I think before a change can be made to a persons's language with regards to any "ism" (sexism, racism, etc) that person needs to become more aware of his or her thought processes, prejudices and biases. When you examine why your language changes when you are speaking to your coworker Sally as opposed to speaking to your coworker Bill, you can determine what the motivation behind that change was and correct it. (For example: even though all three of you are on the same project, you are more likely to talk about non-work things like your kids or the weather with Sally, while you are more likely to use Bill for an idea springboard for work stuff.) It doesn't need to be overtly sexist in topic to be sexist in implication - whether you're not divorcing Sally (from the previous example) from her role as a mother (and therefore by extension thinking of her as unable to divorce herself from her role, making her not as dedicated as yourself or your other, male colleagues to your jobs) or cat-calling her as she walks down the hallway, she is still a second-class citizen in your eyes. Essentially, if you teach yourself to turn a critical eye inward and examine why you choose the words, actions, and implications that you do, the changes to your language will follow.

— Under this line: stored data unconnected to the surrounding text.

(** X9. An investment that is created and then swept once it is due,
    with nothing failing: the amount that was debited is credited to
    the deposit, the interest balance has grown by the total interest of
    the record, and the record is completed with its accrued interest at
    the total. *)
Theorem invest_then_sweep (req : InvestRequest) (now now' : Z) (s : State)
    (p : Plan) (u : User) (a d : Q) (e : Z) :
  isProcessing s = false ->
  plans s !! planId req = Some p -> isActive p = true ->
  r_amount req = Fin a -> Num.lt (Fin a) (minAmount p) = false ->
  users s !! userId req = Some u -> deposit u = Fin d -> (a <= d)%Q ->
  calculateEndDate now (duration p) = Some e -> (e <= now')%Z ->
  (forall id t, transactions s !! id = Some t ->
     is_active_investment t = true -> o_id (Store.user t) = userId req ->
     isInvestmentDue (endDate (planData t)) now' = false) ->
  let s1 := snd (invest req now s) in
  let s2 := processCompletedInvestments no_faults now' s1 in
  let total := or_default (r_interest req)
                 (Num.div (Num.mul (Fin a) (roi p)) Num.hundred) in
  exists u2 t2,
    users s2 !! userId req = Some u2 /\
    deposit u2 = Num.add (Num.sub (Fin d) (Fin a)) (Fin a) /\
    Store.interest u2 = Num.add (Store.interest u) total /\
    transactions s2 !! length (transactions s) = Some t2 /\
    status t2 = "completed"%string /\
    currentInterest (planData t2) = total /\
    pd_interest (planData t2) = total.
Proof.
  intros Hflag Hp Hact Ha Hmin Hu Hd Had He Hdue Hothers s1 s2 total.
  assert (Hdep : Num.lt (deposit u) (r_amount req) = false).
  { rewrite Hd, Ha. now apply Qlt_bool_false. }
  rewrite <- Ha in Hmin.
  destruct (handlers_leave_flag s) as (_ & Hfl & _).
  destruct (invest_debits req now s p u Hp Hact Hmin Hu Hdep) as (Hus & _ & Hend).
  rewrite He in Hend. destruct Hend as (_ & Hts & _).
  fold s1 in Hus, Hts.
  set (u1 := set_deposit (Num.sub (deposit u) (r_amount req)) u) in *.
  set (t1 := created req now e p u1) in *.
  set (id := length (transactions s)).
  assert (Hflag1 : isProcessing s1 = false) by (unfold s1; now rewrite Hfl).
  assert (Hl1 : transactions s1 !! id = Some t1).
  { rewrite Hts. unfold id. now rewrite lookup_app_r, Nat.sub_diag by lia. }
  assert (Hu1 : users s1 !! userId req = Some u1).
  { rewrite Hus. apply lookup_insert_eq. }
  assert (Ha1 : is_active_investment t1 = true) by reflexivity.
  assert (Hr1 : reached no_faults now' (users s1) (id, t1) = Some u1).
  { unfold reached. cbn [fst snd]. change (endDate (planData t1)) with e.
    unfold isInvestmentDue. destruct (Z.geb_spec now' e); [| lia]. exact Hu1. }
  exists (paid t1 u1), (completed t1).
  split.
  - unfold s2. rewrite process_unfold, Hflag1. cbn [find_fails no_faults].
    cbn [users set_isProcessing].
    apply (loop_pays_once no_faults now' (active_snapshot (queried s1)) (queried s1)
             id t1 u1).
    + apply snapshot_NoDup.
    + apply snapshot_elem. auto.
    + exact Hr1.
    + reflexivity.
    + intros [j t] Hin Hne Ho. apply snapshot_elem in Hin as [Hl Hact'].
      cbn [fst snd] in *.
      change (transactions (queried s1)) with (transactions s1) in Hl.
      rewrite Hts in Hl. apply lookup_app_Some in Hl as [Hl | [Hge Hl]].
      * unfold reached. cbn [fst snd].
        now rewrite (Hothers j t Hl Hact' Ho).
      * apply list_lookup_singleton_Some in Hl as [Hj _]. unfold id in Hne. lia.
  - split.
    + unfold paid, u1. cbn. rewrite Hd, Ha. reflexivity.
    + split; [unfold paid, u1, t1, created; cbn; now rewrite Ha |].
      split.
      * unfold s2. rewrite process_records by auto. rewrite list_lookup_imap, Hl1.
        cbn. unfold swept, written. rewrite Hr1, Ha1. reflexivity.
      * unfold t1, created, total. cbn. now rewrite Ha.
Qed.

(** The loop leaves a user as it is when, for each record of the user
    that it gets hold of, the save of the user fails. *)
Lemma loop_unpaid (f : Faults) (now : Z) (l : list (nat * Transaction))
    (s : State) (uid : nat) :
  (forall it, it ∈ l -> o_id (Store.user (snd it)) = uid ->
              reached f now (users s) it = None \/ saveUser_fails f (fst it) = true) ->
  users (snd (for_of (R := unit) l (guarded_turn f now) s)) !! uid = users s !! uid.
Proof.
  revert s. induction l as [| [id inv] l IH]; intros s Hl; [reflexivity |].
  rewrite for_of_cons.
  pose proof (turn_outcome f now id inv s) as H. cbv zeta in H.
  rewrite IH.
  - destruct (reached f now (users s) (id, inv)) eqn:Hr.
    + destruct H as (-> & _). destruct (saveUser_fails f id) eqn:Hs; [reflexivity |].
      apply lookup_insert_ne. intros E.
      destruct (Hl (id, inv) (list_elem_of_here _ _) E) as [Hn | Hn]; cbn in Hn; congruence.
    + now destruct H as (-> & _).
  - intros it Hit Ho. destruct (Hl it (list_elem_of_further _ _ _ Hit) Ho) as [Hn | Hn];
      [left | now right].
    eapply reached_None_dom; [| exact Hn].
    intros k. apply turn_users_dom.
Qed.
Lemma check_required_single self o d b x seen :
  (forall i, In i seen -> i = length (Argparse.actions (Argparse.new b))) ->
  Argparse.check_required
    (Argparse.actions (Argparse.new b) ++ [config_action self; flag_action o d x]) 0 seen
  = if Argparse.truthy (Option.required o) then Err (SystemExit 2) else Ok tt.
Proof.
  intros Hseen.
  assert (Hnot : bool_decide (S (length (Argparse.actions (Argparse.new b))) ∈ seen) = false).
  { apply bool_decide_eq_false. intros Hin. apply list_elem_of_In in Hin.
    specialize (Hseen _ Hin). lia. }
  destruct b; cbn [Argparse.new Argparse.actions app length] in *;
    cbn [Argparse.check_required Argparse.a_required Argparse.help_action
         config_action flag_action andb];
    rewrite Hnot; destruct (Argparse.truthy (Option.required o)); reflexivity.
Qed.

Lemma parse_single_empty call self o d b x :
  Option.options o <> [] ->
  d <> "config" ->
  seeded_as_is o x ->
  Argparse.parse_known_args call
    (Argparse.mkParser
       (Argparse.actions (Argparse.new b) ++ [config_action self; flag_action o d x]))
    [] []
  = if Argparse.truthy (Option.required o) then Err (SystemExit 2)
    else Ok ([("config", Argparse.a_default (config_action self)); (d, x)], []).
Proof.
  intros Hne Hd Hx. unfold Argparse.parse_known_args.
  rewrite (single_has_no_positional self o d b x Hne). cbn [forallb orb negb Argparse.actions].
  rewrite (seed_single self o d b x Hd Hx).
  cbn [bind Argparse.scan Argparse.close Argparse.s_pending Argparse.s_seen
       Argparse.s_ns Argparse.s_extras].
  rewrite check_required_single by (intros i []).
  destruct (Argparse.truthy (Option.required o)); reflexivity.
Qed.
(** [first_max] and [first_min] commute with the measure. *)
Lemma first_max_map {A : Type} (f : A → number) first rest :
  f (first_max f first rest) = first_max (fun x => x) (f first) (map f rest).
Proof.
  unfold first_max. revert first.
  induction rest as [|x rest IH]; intros first; [reflexivity|].
  simpl. rewrite IH. destruct (Num.ltb (f first) (f x)); reflexivity.
Qed.

End ValidAmounts.

Section WholeAmounts.
Import Num.

Lemma binary_round_aux_sign sx m e l :
  match binary_round_aux prec emax sx m e l with
  | S754_zero s | S754_infinity s | S754_finite s _ _ => s = sx
  | S754_nan => True
  end.
Proof.
  unfold binary_round_aux.
  destruct (shr_fexp prec emax m e l) as [mrs' e'].
  destruct (shr_fexp prec emax _ e' loc_Exact) as [mrs'' e''].
  destruct (shr_m mrs''); simpl; auto.
  destruct (e'' <=? emax - prec); reflexivity.
Qed.

Lemma of_Z_positive z : positive_number (of_Z z) → 0 < z.
Proof.
  unfold positive_number, of_Z, binary_normalize.
  destruct z as [|p|p]; [discriminate|lia|].
  unfold binary_round. destruct (shl_align p 0 _) as [mz ez].
  pose proof (binary_round_aux_sign true (Zpos mz) ez loc_Exact) as Hs.
  destruct (binary_round_aux prec emax true (Zpos mz) ez loc_Exact) as [s|s| |s m e];
    try subst s; discriminate.
Qed.

Lemma total_app zs1 zs2 : total (zs1 ++ zs2) = total zs1 + total zs2.
Proof. induction zs1 as [|z zs1 IH]; simpl; lia. Qed.

Lemma total_perm zs1 zs2 : Permutation zs1 zs2 → total zs1 = total zs2.
Proof. induction 1; simpl; lia. Qed.

Lemma total_nonneg zs : Forall (fun z => 0 <= z) zs → 0 <= total zs.
Proof. induction 1; simpl; lia. Qed.

Lemma total_concat (ls : list (list Z)) : total (concat ls) = total (map total ls).
Proof. induction ls as [|l ls IH]; simpl; [reflexivity|]. rewrite total_app, IH. reflexivity. Qed.

Lemma fold_add_of_Z zs :
  ∀ acc, 0 <= acc → Forall (fun z => 0 <= z) zs → acc + total zs < 2 ^ 53 →
         fold_left add (map of_Z zs) (of_Z acc) = of_Z (acc + total zs).
Proof.
  induction zs as [|z zs IH]; intros acc Hacc Hzs Hlt; simpl.
  - rewrite Z.add_0_r. reflexivity.
  - inversion Hzs as [|? ? Hz Hzs']; subst. simpl in Hlt.
    pose proof (total_nonneg zs Hzs').
    rewrite add_of_Z by lia. rewrite IH by (auto; lia). f_equal. lia.
Qed.

(** The floating-point sum of non-negative integers whose total is below
    2^53 is their total, whatever the order. *)
Lemma sum_of_Z zs :
  Forall (fun z => 0 <= z) zs → total zs < 2 ^ 53 → sum (map of_Z zs) = of_Z (total zs).
Proof.
  intros Hzs Hlt. unfold sum. change zero with (of_Z 0).
  rewrite fold_add_of_Z; auto; lia.
Qed.

Lemma amounts_whole_positive txns zs :
  amounts (valid_records txns) = map of_Z zs → Forall (fun z => 0 <= z) zs.
Proof.
  intros Heq. apply Forall_forall. intros z Hz%list_elem_of_In.
  assert (0 < z); [|lia]. apply of_Z_positive.
  apply (valid_records_positive txns). rewrite Heq. apply in_map. assumption.
Qed.

(** With whole amounts, totalCredit + totalDebit is the sum of all valid
    amounts. *)
Lemma credit_plus_debit_whole (credits debits : list number) zs :
  Permutation (credits ++ debits) (map of_Z zs) →
  Forall (fun z => 0 <= z) zs →
  total zs < 2 ^ 53 →
  add (sum credits) (sum debits) = of_Z (total zs).
Proof.
  intros Hperm Hzs Hlt.
  apply Permutation_map_inv in Hperm as (zs' & Heq & Hperm).
  symmetry in Heq. apply map_eq_app in Heq as (zc & zd & -> & <- & <-).
  rewrite (total_perm _ _ Hperm), total_app in *.
  assert (Hall : Forall (fun z => 0 <= z) (zc ++ zd)).
  { apply Forall_forall. intros z Hz. rewrite Forall_forall in Hzs. apply Hzs.
    apply list_elem_of_In. apply (Permutation_in z (Permutation_sym Hperm)).
    apply list_elem_of_In. assumption. }
  apply Forall_app in Hall as [Hc Hd].
  pose proof (total_nonneg zc Hc). pose proof (total_nonneg zd Hd).
  rewrite !sum_of_Z by (auto; lia).
  apply add_of_Z; lia.
Qed.
(** The error of an exhausted strategy. *)
Lemma Prepare_error_comes_from_strategy_witness :
  strategy_reports list_strategy (kErrorCode 1) \/
  strategy_reports list_strategy (kErrorCode 1).
Proof.
  apply (Prepare_error_comes_from_strategy stub_ok list_strategy list_strategy
           1 0%nat (stub_layers 0) (stub_layers 0) (stub_ready [])
           (state_after
              (Prepare stub_ok list_strategy list_strategy 1 0%nat
                 (stub_layers 0))
              (stub_ready []))
           (kErrorCode 1)).
  - vm_compute. reflexivity.
  - discriminate.
Defined.

(** Five rounds against a resource manager that refuses everything. *)
Lemma Prepare_loops_while_refused_witness :
  exists s',
    Prepare stub_refusing endless_strategy endless_strategy 5 0%nat
      (stub_layers 0) (stub_ready [])
    = Spin s' /\
    count_events is_ResAcquire
      (skipn (length (trace (stub_ready []))) (trace s')) = 5%nat.
Proof.
  apply (Prepare_loops_while_refused stub_refusing endless_strategy
           endless_strategy 0%nat (stub_layers 0) (stub_ready [])
           (mkDevice (mkConstraints false) 40%nat kPrimary) LoadedStrategy).
  - intros c i p. reflexivity.
  - intros c i p. reflexivity.
  - intros h hw_layers r. simpl. discriminate.
  - vm_compute. reflexivity.
  - vm_compute. reflexivity.
Defined.

(** The primary display commits again while the external one is not yet
    configured. *)
Lemma PostCommit_blocked_by_unconfigured_witness :
  exists s',
    PostCommit stub_ok 0%nat (stub_layers 0) stub_second = Done tt s' /\
    safe_mode_ s' = safe_mode_ stub_second /\
    has_type (configured_displays_ s') kHDMI = false.
Proof.
  apply (PostCommit_blocked_by_unconfigured stub_ok 0%nat (stub_layers 0)
           stub_second (mkDevice (mkConstraints false) 40%nat kPrimary)
           kHDMI).
  - vm_compute. reflexivity.
  - discriminate.
  - vm_compute. reflexivity.
  - vm_compute. reflexivity.
Defined.

(** The surviving one of two devices of the primary display commits. *)
Lemma PostCommit_unregistered_type_witness :
  exists s',
    PostCommit stub_ok 1%nat (stub_layers 0) stub_orphan = Done tt s' /\
    ~ subset_bits (configured_displays_ s') (registered_displays_ s') /\
    safe_mode_ s' = safe_mode_ stub_orphan.
Proof.
  apply (PostCommit_unregistered_type stub_ok 1%nat (stub_layers 0)
           stub_orphan (mkDevice (mkConstraints false) 40%nat kPrimary)).
  - vm_compute. reflexivity.
  - vm_compute. reflexivity.
Defined.

(** C9, at an entry function that stores its object and then reports an
    error: the load has failed as line 62 tests it, yet [Init] returns
    [kErrorNone] with the stored object, not [strategy_default_], as the
    active strategy, and with the library still open: no [dlclose] is among
    the events. *)
Theorem Init_entry_error_skips_fallback :
  load_failed loader_entry_error (strategy_intf_ (stub_new [])) /\
  exists s',
    Init stub_ok 0%nat loader_entry_error (stub_new []) = Done kErrorNone s' /\
    strategy_intf_ s' = Some LoadedStrategy /\
    strategy_lib_ s' = Some 7%nat /\
    trace s' = [EvResInit 0%nat; EvDlopen; EvDlsym; EvGetStrategyInterface].
Proof.
  split.
  - right. right. discriminate.
  - eexists. split; [vm_compute; reflexivity|]. repeat split.
Qed.

(** Four candidates, the third being the first one accepted. *)
Lemma Prepare_accepts_Nth_candidate_witness :
  exists s' t layers,
    Prepare (stub_from 7) list_strategy list_strategy 3 0%nat (stub_layers 0)
      (stub_ready [5; 6; 7; 8]%nat)
    = Done (kErrorNone, mkLayers (mkInfo 0 7%nat) 0%nat) s' /\
    strategy_state LoadedStrategy s' = [8%nat] /\
    res_mgr_ s' = tt /\
    trace s'
    = trace (stub_ready [5; 6; 7; 8]%nat) ++ [EvResStart 40%nat] ++ t
        ++ [EvResAcquire 40%nat layers; EvResStop 40%nat] /\
    info layers = mkInfo 0 7%nat /\
    count_events is_GetNextStrategy t = 3%nat /\
    S (count_events is_ResAcquire t) = 3%nat.
Proof.
  apply (Prepare_accepts_Nth_candidate (stub_from 7) list_strategy
           list_strategy 3 3 0%nat (stub_layers 0)
           (stub_ready [5; 6; 7; 8]%nat)
           (mkDevice (mkConstraints false) 40%nat kPrimary)
           LoadedStrategy (mkInfo 0 7%nat) [8%nat] tt
           (mkLayers (mkInfo 0 7%nat) 0%nat)).
  - vm_compute. reflexivity.
  - vm_compute. reflexivity.
  - vm_compute.
    eapply offer_refused; [reflexivity | reflexivity | discriminate |].
    eapply offer_refused; [reflexivity | reflexivity | discriminate |].
    eapply offer_accepted; reflexivity.
  - lia.
Defined.

(** An entry function that fails and stores nothing. *)
Lemma Init_falls_back_on_reported_failure_witness :
  exists s',
    Init stub_ok 0%nat loader_entry_fails (stub_new []) = Done kErrorNone s' /\
    strategy_intf_ s' = Some DefaultStrategy /\
    strategy_lib_ s' = None /\
    (forall lib, Some 7%nat = Some lib ->
       exists t, trace s' = trace (stub_new []) ++ t ++ [EvDlclose lib]).
Proof.
  apply (Init_falls_back_on_reported_failure stub_ok 0%nat loader_entry_fails
           (stub_new []) tt).
  - reflexivity.
  - reflexivity.
  - intros old _. reflexivity.
  - right. right. discriminate.
Defined.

  • This fails to address the question. It also makes unfounded sexist accusations of one of the characters in the hypothetical situation. – Rosie F Feb 9 at 9:39

I'd like to comment on this point: "Use both masculine and feminine pronouns when the gender is unspecified. Thus, use he/she instead of simply he." Should you wish to avoid the awkwardness of such constructions, make the subject plural and everything else will fall into place. For example:

Change: The student should not place his/her bag on the floor. To: Students should not place their bags on the floor.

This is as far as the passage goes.